*The task*. The expected answer is the set of lines in the data below between the line holding "(m < n)%nat" and the line holding "assert (filter (fun", inclusive, written out exactly.

Excerpts from a dataset:
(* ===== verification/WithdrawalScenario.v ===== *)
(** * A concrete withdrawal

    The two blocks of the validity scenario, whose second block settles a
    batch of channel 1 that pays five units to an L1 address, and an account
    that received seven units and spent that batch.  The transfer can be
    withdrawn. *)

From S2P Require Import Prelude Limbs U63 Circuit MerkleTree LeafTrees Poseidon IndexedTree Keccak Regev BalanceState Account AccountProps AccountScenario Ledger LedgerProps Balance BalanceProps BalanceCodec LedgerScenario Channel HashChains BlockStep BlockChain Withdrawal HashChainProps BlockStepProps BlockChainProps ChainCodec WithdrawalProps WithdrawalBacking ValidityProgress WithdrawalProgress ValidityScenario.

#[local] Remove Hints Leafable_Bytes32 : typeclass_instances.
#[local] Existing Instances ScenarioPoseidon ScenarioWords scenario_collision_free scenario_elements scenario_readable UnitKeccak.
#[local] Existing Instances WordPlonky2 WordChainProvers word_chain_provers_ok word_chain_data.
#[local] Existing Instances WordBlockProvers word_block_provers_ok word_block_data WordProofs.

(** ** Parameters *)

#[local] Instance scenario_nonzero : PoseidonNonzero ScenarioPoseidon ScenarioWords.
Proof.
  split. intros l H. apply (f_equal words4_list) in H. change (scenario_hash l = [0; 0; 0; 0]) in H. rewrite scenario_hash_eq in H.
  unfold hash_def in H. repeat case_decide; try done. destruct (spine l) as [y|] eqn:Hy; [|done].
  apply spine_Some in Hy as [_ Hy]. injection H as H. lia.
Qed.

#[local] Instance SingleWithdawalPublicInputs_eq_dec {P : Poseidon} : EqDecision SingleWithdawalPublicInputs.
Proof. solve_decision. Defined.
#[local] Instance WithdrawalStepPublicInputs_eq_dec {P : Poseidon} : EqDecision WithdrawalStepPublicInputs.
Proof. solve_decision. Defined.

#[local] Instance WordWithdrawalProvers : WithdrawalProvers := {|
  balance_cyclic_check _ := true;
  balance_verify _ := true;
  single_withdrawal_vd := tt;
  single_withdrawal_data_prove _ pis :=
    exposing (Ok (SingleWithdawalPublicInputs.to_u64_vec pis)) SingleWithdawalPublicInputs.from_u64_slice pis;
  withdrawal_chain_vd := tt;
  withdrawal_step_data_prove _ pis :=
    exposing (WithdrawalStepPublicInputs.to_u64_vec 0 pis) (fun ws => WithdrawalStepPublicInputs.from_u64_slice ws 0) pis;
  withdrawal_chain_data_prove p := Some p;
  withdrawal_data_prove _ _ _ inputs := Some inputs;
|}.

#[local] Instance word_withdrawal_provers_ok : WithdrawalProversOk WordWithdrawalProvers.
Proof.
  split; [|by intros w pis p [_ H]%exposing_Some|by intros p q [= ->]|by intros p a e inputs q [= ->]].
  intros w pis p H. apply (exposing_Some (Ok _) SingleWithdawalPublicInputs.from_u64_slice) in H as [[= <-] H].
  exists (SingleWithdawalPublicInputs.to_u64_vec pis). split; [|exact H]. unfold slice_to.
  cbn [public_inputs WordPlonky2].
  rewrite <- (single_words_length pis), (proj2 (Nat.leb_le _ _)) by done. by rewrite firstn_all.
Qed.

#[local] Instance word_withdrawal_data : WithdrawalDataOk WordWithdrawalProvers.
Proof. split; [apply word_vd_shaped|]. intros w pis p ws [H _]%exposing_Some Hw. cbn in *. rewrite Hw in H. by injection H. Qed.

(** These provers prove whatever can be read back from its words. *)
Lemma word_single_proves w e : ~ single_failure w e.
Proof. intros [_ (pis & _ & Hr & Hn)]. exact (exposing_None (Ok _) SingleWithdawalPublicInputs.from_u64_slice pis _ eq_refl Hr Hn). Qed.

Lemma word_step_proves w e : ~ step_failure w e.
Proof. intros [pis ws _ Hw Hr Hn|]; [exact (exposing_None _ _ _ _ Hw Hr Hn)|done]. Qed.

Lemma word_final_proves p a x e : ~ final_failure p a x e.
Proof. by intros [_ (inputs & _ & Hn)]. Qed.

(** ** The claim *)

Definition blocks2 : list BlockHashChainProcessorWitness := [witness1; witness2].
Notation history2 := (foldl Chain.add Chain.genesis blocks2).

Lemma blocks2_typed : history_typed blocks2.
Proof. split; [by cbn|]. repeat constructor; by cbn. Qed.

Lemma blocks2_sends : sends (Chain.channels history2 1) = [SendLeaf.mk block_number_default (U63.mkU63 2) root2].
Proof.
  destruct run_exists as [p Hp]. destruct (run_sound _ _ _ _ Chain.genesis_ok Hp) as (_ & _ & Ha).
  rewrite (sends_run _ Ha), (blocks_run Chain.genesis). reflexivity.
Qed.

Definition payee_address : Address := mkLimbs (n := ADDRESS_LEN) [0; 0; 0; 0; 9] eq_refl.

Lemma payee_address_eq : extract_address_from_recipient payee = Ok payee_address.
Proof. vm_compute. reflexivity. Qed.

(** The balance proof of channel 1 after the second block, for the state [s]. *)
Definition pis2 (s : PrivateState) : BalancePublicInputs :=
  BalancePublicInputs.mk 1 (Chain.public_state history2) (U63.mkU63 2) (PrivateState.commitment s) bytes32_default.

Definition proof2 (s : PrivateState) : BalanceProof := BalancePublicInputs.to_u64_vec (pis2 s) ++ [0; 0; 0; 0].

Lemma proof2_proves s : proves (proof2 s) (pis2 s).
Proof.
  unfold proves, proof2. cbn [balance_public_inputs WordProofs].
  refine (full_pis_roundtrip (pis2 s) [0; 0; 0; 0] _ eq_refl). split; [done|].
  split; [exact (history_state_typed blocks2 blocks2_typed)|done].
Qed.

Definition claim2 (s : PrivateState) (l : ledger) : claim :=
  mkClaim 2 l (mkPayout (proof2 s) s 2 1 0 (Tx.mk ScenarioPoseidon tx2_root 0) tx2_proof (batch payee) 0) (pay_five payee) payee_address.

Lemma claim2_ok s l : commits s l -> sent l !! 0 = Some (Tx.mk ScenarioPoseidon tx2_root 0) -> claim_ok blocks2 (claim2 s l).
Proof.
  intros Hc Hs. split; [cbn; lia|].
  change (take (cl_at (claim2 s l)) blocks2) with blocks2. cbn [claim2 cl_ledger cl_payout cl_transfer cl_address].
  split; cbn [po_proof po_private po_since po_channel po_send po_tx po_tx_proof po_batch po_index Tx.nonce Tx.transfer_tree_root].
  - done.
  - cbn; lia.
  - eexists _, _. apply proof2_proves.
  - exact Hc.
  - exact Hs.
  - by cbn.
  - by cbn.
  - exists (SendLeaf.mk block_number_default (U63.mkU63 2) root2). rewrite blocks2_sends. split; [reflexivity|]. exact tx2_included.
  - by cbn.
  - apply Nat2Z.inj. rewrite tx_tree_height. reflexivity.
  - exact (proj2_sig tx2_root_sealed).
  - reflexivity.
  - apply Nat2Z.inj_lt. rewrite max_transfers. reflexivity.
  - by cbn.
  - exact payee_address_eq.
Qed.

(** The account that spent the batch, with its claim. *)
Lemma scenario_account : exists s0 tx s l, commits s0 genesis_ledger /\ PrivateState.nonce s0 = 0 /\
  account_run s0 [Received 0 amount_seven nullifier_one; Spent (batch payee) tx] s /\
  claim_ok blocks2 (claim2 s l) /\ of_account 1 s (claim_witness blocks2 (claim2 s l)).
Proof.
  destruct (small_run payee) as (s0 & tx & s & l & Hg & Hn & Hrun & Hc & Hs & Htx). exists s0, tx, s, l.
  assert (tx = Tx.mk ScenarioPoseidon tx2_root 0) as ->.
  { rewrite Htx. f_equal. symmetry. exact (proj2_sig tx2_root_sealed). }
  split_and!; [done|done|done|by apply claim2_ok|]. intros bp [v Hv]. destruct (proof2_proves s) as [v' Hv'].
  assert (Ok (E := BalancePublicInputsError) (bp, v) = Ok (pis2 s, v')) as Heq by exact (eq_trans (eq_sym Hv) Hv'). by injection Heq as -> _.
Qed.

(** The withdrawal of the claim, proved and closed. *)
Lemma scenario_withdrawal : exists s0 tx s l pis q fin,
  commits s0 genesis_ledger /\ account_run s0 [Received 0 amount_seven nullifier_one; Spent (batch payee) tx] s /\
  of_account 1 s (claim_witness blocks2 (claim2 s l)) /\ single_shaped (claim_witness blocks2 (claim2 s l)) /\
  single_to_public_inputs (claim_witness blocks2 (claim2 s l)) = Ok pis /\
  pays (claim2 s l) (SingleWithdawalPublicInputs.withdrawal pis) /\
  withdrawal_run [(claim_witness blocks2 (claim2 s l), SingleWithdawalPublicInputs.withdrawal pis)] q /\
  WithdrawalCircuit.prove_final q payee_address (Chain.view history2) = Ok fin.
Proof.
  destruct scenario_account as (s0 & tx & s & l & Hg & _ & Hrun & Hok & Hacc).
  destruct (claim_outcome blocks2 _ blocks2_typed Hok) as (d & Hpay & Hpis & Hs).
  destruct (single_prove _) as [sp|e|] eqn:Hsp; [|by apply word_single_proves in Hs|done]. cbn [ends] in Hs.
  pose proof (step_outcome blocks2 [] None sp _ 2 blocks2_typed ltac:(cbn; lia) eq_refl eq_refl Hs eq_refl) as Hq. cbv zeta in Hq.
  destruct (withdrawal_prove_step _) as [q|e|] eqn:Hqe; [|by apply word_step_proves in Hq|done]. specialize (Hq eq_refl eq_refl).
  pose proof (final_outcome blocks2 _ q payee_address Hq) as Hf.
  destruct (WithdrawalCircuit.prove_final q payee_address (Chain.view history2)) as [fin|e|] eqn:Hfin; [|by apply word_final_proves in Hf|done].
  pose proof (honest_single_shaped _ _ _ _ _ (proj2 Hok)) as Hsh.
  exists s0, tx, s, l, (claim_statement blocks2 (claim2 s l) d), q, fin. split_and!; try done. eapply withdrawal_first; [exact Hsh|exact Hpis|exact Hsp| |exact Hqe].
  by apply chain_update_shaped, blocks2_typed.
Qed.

==

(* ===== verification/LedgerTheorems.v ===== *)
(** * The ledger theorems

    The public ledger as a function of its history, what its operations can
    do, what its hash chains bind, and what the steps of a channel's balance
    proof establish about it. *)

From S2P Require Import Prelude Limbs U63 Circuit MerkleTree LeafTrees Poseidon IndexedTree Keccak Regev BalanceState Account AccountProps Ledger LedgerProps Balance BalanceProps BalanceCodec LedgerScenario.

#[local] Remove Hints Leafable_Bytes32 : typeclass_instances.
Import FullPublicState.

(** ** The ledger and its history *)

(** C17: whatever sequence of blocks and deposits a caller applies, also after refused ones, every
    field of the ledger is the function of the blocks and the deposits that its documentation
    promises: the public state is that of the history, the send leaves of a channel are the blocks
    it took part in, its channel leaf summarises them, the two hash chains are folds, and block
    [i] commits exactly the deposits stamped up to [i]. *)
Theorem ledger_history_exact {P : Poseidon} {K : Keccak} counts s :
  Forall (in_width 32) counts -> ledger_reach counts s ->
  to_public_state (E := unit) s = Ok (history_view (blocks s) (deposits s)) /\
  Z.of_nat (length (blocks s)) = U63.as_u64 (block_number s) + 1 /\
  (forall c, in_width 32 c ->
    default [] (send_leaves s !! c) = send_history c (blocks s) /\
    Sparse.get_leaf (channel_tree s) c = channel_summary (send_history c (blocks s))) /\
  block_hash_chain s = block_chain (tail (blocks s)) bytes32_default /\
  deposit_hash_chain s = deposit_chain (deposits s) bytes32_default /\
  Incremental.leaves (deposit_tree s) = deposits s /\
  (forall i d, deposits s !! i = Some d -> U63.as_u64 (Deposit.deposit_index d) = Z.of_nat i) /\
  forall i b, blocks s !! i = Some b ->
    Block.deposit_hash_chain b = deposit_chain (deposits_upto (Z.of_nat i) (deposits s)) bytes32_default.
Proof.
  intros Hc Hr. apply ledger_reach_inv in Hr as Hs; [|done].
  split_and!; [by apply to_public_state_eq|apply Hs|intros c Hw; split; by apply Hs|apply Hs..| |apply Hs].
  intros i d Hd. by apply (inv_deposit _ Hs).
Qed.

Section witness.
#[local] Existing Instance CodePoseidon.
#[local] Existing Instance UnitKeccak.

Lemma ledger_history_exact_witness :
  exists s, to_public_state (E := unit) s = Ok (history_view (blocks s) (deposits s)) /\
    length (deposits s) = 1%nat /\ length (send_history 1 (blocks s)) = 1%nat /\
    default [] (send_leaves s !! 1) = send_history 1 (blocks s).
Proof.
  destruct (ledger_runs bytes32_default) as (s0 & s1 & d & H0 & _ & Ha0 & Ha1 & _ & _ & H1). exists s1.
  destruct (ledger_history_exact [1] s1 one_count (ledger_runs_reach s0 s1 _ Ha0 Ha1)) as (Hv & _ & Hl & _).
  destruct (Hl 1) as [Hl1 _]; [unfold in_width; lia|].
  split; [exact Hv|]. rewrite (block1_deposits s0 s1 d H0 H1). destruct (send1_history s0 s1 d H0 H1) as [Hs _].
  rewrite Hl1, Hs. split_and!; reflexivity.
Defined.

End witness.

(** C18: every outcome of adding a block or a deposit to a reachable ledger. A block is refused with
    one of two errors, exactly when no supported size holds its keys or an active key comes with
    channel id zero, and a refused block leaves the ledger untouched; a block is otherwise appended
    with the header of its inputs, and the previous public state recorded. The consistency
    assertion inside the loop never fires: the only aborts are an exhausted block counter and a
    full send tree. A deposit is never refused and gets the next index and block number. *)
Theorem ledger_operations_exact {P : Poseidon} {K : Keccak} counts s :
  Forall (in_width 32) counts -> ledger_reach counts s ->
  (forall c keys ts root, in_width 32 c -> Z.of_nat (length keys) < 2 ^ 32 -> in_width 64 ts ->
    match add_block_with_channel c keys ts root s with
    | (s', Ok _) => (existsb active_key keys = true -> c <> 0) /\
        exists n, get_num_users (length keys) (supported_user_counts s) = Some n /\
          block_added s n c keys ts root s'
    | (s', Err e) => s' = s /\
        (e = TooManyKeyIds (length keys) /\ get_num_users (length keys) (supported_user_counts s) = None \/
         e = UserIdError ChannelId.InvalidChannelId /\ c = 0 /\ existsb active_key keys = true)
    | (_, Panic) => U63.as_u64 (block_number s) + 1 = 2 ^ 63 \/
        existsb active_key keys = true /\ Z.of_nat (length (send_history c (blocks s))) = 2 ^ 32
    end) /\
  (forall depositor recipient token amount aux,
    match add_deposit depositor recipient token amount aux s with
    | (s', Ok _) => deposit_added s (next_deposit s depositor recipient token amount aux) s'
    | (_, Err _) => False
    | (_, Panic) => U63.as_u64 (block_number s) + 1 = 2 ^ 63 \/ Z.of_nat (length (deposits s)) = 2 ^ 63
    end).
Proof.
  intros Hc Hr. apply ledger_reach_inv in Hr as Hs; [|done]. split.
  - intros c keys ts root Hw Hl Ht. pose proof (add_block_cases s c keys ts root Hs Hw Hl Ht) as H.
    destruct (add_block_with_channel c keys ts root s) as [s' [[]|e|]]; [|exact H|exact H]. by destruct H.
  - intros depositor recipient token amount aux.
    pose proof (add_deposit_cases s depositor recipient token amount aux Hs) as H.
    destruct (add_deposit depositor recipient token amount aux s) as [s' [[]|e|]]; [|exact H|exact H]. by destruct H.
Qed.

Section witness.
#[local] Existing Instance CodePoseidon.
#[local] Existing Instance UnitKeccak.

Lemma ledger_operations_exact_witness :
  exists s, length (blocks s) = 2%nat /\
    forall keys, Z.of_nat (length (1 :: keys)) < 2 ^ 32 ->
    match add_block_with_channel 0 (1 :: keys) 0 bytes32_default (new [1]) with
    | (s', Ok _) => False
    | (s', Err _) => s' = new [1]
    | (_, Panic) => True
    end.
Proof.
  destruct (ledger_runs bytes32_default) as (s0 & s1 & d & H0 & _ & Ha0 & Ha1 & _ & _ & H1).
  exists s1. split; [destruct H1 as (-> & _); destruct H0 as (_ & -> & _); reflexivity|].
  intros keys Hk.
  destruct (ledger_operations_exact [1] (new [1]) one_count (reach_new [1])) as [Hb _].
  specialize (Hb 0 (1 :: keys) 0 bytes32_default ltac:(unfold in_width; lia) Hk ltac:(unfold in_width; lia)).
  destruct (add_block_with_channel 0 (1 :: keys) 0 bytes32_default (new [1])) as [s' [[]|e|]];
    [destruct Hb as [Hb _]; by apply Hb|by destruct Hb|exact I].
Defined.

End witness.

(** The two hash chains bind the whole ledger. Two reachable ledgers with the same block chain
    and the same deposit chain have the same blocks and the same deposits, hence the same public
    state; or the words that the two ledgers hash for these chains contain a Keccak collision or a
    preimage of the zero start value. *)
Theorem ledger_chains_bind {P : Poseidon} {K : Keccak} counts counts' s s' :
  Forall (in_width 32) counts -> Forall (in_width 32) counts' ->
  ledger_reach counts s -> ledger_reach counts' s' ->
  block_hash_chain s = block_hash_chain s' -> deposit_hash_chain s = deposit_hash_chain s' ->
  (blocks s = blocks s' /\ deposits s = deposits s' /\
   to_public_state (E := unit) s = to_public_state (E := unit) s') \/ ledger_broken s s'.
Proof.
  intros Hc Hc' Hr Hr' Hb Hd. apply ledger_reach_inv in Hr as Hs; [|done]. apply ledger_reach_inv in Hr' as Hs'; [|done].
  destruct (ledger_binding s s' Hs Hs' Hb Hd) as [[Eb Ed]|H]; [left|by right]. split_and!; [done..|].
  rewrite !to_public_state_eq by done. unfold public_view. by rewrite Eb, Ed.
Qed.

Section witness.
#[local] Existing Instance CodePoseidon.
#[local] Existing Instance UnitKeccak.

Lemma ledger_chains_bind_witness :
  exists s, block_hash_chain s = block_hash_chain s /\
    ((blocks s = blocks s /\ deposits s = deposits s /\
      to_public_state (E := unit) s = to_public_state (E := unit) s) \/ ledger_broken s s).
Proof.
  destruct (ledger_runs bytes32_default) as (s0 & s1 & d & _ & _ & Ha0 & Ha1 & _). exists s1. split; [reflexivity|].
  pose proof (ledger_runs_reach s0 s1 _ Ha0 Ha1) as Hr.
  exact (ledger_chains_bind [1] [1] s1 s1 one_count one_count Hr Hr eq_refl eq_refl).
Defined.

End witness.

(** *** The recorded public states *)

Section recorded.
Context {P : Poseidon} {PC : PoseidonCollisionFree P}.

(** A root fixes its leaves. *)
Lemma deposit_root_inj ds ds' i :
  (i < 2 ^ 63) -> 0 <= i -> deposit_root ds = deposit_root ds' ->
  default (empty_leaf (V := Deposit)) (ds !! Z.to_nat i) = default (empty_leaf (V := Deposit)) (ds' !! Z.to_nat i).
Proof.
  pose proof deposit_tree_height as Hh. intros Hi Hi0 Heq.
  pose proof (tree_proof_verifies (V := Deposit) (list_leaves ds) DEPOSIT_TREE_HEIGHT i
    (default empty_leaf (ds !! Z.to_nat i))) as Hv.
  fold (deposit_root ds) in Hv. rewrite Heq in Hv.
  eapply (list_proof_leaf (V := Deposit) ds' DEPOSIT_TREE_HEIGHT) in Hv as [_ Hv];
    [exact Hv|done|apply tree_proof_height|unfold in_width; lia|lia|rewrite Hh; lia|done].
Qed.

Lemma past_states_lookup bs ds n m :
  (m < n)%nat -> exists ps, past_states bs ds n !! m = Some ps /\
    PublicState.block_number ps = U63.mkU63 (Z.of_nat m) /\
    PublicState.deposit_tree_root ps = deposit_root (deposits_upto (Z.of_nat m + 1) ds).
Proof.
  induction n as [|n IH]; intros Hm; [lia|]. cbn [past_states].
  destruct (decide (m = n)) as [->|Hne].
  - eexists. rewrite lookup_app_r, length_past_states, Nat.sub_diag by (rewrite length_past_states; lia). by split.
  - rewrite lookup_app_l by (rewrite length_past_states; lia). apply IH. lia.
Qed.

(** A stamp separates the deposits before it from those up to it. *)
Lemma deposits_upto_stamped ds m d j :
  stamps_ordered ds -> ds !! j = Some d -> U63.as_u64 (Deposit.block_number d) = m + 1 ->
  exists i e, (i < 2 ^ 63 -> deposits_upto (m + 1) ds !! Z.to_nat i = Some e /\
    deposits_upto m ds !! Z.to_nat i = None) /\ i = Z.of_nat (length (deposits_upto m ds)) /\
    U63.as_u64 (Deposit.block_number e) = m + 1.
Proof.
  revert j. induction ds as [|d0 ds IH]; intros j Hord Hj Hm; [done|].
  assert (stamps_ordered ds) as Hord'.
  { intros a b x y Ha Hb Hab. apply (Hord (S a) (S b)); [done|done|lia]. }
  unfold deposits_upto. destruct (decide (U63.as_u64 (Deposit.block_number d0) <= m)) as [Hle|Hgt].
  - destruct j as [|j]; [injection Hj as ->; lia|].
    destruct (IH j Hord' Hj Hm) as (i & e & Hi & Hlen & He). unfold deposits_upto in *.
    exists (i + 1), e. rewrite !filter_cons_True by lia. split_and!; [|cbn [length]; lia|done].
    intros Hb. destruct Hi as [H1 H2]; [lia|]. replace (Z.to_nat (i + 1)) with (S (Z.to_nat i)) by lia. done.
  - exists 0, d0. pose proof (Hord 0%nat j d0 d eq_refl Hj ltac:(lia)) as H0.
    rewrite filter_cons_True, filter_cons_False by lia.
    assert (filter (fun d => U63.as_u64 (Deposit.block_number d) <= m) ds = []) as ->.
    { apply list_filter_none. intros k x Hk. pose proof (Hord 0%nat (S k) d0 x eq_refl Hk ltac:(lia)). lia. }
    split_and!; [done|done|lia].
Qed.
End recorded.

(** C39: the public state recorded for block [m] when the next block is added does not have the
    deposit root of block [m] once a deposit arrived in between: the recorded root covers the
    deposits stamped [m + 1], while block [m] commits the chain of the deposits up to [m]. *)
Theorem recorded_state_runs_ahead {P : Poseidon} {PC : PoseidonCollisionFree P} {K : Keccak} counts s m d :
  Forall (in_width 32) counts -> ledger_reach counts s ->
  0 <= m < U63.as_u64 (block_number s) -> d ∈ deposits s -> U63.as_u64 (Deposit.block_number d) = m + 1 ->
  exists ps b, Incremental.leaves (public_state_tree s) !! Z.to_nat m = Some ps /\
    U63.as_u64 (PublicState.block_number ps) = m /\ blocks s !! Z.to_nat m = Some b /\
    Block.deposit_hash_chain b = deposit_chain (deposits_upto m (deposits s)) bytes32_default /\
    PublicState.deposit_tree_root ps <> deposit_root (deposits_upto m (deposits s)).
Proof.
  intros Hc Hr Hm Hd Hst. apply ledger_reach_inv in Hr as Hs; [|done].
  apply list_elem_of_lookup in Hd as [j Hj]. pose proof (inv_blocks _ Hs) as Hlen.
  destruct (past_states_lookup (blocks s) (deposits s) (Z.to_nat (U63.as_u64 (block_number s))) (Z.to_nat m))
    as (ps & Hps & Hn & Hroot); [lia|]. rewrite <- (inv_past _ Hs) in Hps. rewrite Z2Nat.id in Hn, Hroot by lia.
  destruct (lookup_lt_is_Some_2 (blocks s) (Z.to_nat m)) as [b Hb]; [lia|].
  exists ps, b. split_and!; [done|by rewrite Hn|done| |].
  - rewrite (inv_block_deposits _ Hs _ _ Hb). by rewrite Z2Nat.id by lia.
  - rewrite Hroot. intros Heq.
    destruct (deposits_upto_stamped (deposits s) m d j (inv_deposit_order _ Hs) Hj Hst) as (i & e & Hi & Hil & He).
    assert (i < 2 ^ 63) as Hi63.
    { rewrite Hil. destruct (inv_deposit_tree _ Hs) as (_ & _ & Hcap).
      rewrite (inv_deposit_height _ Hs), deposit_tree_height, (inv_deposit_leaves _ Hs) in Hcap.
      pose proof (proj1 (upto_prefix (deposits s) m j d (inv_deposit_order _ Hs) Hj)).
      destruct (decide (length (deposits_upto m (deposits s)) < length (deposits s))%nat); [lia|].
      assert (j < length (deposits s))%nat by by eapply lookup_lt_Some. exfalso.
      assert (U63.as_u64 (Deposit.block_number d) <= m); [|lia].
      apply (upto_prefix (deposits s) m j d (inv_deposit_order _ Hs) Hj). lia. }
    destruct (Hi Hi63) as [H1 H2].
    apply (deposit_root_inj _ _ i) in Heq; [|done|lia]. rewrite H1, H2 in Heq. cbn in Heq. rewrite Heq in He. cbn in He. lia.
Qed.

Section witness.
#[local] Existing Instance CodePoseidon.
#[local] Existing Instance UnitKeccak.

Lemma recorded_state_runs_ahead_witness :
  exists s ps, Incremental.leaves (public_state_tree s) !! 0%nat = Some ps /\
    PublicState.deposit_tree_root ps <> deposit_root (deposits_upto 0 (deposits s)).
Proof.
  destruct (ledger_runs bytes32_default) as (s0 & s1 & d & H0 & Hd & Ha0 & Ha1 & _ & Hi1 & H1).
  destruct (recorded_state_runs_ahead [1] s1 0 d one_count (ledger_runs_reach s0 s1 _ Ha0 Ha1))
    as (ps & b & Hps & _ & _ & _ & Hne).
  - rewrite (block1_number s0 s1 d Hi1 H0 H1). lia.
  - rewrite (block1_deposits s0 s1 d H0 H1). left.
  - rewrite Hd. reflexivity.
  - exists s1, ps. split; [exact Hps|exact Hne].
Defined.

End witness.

*Solution below*.
  (m < n)%nat -> exists ps, past_states bs ds n !! m = Some ps /\
    PublicState.block_number ps = U63.mkU63 (Z.of_nat m) /\
    PublicState.deposit_tree_root ps = deposit_root (deposits_upto (Z.of_nat m + 1) ds).
Proof.
  induction n as [|n IH]; intros Hm; [lia|]. cbn [past_states].
  destruct (decide (m = n)) as [->|Hne].
  - eexists. rewrite lookup_app_r, length_past_states, Nat.sub_diag by (rewrite length_past_states; lia). by split.
  - rewrite lookup_app_l by (rewrite length_past_states; lia). apply IH. lia.
Qed.

(** A stamp separates the deposits before it from those up to it. *)
Lemma deposits_upto_stamped ds m d j :
  stamps_ordered ds -> ds !! j = Some d -> U63.as_u64 (Deposit.block_number d) = m + 1 ->
  exists i e, (i < 2 ^ 63 -> deposits_upto (m + 1) ds !! Z.to_nat i = Some e /\
    deposits_upto m ds !! Z.to_nat i = None) /\ i = Z.of_nat (length (deposits_upto m ds)) /\
    U63.as_u64 (Deposit.block_number e) = m + 1.
Proof.
  revert j. induction ds as [|d0 ds IH]; intros j Hord Hj Hm; [done|].
  assert (stamps_ordered ds) as Hord'.
  { intros a b x y Ha Hb Hab. apply (Hord (S a) (S b)); [done|done|lia]. }
  unfold deposits_upto. destruct (decide (U63.as_u64 (Deposit.block_number d0) <= m)) as [Hle|Hgt].
  - destruct j as [|j]; [injection Hj as ->; lia|].
    destruct (IH j Hord' Hj Hm) as (i & e & Hi & Hlen & He). unfold deposits_upto in *.
    exists (i + 1), e. rewrite !filter_cons_True by lia. split_and!; [|cbn [length]; lia|done].
    intros Hb. destruct Hi as [H1 H2]; [lia|]. replace (Z.to_nat (i + 1)) with (S (Z.to_nat i)) by lia. done.
  - exists 0, d0. pose proof (Hord 0%nat j d0 d eq_refl Hj ltac:(lia)) as H0.
    rewrite filter_cons_True, filter_cons_False by lia.
    assert (filter (fun d => U63.as_u64 (Deposit.block_number d) <= m) ds = []) as ->.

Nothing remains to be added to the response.